## Records to use
════

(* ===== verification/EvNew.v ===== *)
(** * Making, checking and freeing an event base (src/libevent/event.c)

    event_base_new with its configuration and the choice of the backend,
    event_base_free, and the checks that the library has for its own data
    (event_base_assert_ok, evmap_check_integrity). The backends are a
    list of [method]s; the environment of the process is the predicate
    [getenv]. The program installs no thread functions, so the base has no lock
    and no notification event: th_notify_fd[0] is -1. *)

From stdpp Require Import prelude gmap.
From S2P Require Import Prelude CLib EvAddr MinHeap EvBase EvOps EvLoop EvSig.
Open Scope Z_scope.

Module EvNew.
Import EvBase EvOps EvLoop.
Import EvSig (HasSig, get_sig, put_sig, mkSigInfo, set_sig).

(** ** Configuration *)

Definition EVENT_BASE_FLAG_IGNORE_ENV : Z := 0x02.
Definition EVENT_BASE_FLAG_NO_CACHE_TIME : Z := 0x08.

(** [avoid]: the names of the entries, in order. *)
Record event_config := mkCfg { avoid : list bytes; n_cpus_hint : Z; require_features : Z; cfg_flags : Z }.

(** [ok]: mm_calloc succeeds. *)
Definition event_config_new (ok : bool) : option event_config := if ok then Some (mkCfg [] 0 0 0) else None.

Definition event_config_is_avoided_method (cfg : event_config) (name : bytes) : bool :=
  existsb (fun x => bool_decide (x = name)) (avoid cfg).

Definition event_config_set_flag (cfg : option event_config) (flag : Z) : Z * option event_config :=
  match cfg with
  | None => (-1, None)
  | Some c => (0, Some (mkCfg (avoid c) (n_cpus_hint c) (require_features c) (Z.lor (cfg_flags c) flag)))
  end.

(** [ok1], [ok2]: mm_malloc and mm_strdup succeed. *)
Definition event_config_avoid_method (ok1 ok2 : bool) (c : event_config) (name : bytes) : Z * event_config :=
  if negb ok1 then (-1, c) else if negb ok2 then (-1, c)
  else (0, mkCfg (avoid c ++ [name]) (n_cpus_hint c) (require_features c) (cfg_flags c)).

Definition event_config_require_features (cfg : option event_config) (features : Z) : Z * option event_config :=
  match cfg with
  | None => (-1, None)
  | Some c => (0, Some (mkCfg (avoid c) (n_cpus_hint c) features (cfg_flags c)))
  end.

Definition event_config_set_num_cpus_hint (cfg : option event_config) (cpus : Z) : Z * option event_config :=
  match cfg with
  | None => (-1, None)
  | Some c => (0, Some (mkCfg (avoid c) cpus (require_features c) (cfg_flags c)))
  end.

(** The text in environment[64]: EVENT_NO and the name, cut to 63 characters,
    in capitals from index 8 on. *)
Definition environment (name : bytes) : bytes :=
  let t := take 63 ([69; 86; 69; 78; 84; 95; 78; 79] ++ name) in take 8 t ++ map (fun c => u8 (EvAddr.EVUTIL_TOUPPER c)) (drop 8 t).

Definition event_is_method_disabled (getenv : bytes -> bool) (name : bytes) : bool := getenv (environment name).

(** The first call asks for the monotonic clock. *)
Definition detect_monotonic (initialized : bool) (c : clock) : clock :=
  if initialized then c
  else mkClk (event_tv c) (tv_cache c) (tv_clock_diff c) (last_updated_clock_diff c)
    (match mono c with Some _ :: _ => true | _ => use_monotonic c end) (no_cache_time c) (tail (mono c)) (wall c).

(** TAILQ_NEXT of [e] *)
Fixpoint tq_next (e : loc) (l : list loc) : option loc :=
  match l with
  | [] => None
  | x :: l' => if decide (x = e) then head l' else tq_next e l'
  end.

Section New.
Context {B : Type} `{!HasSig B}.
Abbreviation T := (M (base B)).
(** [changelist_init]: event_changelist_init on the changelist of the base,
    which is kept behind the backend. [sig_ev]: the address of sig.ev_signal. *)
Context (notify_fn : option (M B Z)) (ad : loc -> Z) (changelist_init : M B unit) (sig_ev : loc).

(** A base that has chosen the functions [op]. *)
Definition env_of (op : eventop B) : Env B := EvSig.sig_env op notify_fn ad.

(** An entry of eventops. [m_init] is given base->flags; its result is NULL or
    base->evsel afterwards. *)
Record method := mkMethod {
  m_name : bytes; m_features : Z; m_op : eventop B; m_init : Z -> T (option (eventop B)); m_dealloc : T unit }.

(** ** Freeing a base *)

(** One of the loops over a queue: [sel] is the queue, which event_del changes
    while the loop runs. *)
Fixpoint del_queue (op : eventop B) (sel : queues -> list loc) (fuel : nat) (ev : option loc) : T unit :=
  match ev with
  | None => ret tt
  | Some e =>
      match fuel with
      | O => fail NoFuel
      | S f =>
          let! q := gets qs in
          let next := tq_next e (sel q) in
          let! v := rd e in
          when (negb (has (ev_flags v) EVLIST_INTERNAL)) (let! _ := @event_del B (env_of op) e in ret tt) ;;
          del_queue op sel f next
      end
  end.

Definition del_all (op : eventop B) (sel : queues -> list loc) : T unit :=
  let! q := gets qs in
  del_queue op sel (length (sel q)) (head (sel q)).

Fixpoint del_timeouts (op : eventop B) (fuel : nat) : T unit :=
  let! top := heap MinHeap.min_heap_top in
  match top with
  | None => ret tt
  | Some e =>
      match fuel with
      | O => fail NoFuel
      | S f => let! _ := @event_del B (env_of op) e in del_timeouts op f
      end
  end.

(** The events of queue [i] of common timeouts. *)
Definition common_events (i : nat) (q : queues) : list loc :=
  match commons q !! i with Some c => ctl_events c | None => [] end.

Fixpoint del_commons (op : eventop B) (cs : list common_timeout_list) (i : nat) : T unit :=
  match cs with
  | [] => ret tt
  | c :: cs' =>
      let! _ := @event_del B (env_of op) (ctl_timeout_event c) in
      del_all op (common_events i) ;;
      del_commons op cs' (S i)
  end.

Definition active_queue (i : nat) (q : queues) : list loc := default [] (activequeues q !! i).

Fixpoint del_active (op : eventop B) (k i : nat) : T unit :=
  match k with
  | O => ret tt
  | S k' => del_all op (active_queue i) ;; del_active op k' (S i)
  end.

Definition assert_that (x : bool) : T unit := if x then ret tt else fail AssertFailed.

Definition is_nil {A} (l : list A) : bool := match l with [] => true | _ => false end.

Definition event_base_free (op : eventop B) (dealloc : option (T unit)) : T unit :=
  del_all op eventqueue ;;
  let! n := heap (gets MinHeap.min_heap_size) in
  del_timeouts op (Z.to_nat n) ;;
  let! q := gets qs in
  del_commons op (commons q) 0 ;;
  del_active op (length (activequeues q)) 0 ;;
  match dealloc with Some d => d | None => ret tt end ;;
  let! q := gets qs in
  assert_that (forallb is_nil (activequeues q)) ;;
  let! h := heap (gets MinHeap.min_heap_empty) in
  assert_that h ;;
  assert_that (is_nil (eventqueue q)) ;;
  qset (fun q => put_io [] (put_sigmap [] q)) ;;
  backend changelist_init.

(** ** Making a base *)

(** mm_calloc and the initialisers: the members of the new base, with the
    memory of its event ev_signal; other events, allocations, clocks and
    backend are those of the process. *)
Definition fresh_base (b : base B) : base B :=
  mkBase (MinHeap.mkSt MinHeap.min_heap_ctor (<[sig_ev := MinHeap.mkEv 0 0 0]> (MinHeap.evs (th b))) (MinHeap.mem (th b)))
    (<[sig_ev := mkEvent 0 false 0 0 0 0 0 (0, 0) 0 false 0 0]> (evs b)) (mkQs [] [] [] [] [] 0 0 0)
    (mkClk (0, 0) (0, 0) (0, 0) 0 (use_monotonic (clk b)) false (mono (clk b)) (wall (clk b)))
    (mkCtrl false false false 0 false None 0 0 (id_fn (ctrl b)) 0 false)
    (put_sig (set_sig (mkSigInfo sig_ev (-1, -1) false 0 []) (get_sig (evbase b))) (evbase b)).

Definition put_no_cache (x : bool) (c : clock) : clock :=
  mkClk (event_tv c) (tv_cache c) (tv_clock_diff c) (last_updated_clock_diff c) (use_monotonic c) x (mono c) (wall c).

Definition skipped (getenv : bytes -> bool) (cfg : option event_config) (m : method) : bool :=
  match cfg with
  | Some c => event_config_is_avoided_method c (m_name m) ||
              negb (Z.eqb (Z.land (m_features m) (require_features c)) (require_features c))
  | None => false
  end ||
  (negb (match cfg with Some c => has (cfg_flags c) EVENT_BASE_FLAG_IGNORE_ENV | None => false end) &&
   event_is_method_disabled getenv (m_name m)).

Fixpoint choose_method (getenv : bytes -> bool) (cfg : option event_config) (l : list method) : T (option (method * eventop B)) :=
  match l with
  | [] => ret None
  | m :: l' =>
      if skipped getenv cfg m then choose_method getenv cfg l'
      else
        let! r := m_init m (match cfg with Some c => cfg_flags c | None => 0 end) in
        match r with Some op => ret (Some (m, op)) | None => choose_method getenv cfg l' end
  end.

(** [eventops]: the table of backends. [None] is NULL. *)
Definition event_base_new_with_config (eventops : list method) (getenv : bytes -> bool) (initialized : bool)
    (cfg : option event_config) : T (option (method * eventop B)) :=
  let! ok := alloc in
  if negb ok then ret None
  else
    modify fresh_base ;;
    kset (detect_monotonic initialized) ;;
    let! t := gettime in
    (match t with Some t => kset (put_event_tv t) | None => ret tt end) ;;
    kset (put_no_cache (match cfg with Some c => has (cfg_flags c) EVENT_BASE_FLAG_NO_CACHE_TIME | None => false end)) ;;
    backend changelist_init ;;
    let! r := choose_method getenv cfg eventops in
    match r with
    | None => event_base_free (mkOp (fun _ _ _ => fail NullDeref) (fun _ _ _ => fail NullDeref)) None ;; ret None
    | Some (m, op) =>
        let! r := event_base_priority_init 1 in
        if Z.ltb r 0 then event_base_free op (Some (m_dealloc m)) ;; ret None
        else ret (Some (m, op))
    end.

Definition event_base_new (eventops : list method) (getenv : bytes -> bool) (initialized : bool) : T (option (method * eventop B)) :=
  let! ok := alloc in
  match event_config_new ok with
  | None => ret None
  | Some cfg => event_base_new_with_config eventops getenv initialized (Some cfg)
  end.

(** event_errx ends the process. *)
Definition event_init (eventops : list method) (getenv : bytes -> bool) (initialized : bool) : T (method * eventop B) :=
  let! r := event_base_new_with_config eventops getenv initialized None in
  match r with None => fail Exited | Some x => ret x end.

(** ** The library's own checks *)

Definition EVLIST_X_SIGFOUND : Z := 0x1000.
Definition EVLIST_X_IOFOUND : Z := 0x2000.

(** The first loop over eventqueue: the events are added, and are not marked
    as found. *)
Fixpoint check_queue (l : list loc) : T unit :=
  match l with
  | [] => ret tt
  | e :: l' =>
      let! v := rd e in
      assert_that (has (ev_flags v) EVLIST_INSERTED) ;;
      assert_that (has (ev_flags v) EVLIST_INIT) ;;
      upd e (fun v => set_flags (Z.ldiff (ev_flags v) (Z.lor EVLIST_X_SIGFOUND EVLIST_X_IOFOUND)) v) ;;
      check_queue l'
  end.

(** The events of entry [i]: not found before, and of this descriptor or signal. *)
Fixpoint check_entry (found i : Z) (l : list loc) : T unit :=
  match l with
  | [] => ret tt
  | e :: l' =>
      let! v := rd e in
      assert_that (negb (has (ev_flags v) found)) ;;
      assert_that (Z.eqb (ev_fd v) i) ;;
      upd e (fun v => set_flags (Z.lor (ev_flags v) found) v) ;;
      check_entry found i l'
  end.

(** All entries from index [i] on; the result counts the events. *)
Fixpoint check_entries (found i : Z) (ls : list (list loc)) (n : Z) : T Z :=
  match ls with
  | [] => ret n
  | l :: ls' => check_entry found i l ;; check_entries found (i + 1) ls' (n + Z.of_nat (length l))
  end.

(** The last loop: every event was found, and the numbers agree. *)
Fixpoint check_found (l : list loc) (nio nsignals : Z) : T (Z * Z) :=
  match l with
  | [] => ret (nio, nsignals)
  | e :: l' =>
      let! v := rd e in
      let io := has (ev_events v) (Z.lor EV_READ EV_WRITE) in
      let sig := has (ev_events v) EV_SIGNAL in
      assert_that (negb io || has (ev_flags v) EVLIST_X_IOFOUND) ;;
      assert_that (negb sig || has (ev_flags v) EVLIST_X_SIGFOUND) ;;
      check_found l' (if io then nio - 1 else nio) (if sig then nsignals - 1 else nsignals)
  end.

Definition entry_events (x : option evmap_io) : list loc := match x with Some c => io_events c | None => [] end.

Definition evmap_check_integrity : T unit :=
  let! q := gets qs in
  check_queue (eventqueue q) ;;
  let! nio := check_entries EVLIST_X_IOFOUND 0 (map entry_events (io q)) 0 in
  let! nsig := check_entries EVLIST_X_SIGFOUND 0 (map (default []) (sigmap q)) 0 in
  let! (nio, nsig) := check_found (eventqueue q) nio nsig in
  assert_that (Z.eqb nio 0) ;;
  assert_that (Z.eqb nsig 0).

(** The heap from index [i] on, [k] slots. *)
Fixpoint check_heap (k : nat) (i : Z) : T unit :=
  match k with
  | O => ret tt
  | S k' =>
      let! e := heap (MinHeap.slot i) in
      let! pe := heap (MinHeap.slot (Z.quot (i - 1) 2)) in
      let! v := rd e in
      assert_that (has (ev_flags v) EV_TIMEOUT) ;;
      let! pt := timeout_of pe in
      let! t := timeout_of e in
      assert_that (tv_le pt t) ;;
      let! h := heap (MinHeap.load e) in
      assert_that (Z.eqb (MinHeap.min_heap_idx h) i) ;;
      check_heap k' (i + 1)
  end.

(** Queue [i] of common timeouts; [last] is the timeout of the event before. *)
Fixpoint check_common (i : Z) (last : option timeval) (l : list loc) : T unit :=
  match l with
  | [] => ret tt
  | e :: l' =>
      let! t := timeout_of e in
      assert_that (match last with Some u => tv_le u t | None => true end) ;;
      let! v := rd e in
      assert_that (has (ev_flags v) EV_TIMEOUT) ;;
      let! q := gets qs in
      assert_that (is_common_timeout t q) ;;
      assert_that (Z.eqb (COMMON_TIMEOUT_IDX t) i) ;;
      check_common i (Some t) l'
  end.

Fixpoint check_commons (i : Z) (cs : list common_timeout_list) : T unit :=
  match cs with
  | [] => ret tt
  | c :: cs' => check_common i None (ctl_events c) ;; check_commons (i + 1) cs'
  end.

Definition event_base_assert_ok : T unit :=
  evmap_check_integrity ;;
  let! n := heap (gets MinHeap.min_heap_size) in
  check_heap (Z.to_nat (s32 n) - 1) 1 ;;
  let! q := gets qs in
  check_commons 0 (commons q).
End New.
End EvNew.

════

## Assignment
What lines of the data include the word "which"? Copy each of them.

## Exercise answer
    which is kept behind the backend. [sig_ev]: the address of sig.ev_signal. *)
(** One of the loops over a queue: [sel] is the queue, which event_del changes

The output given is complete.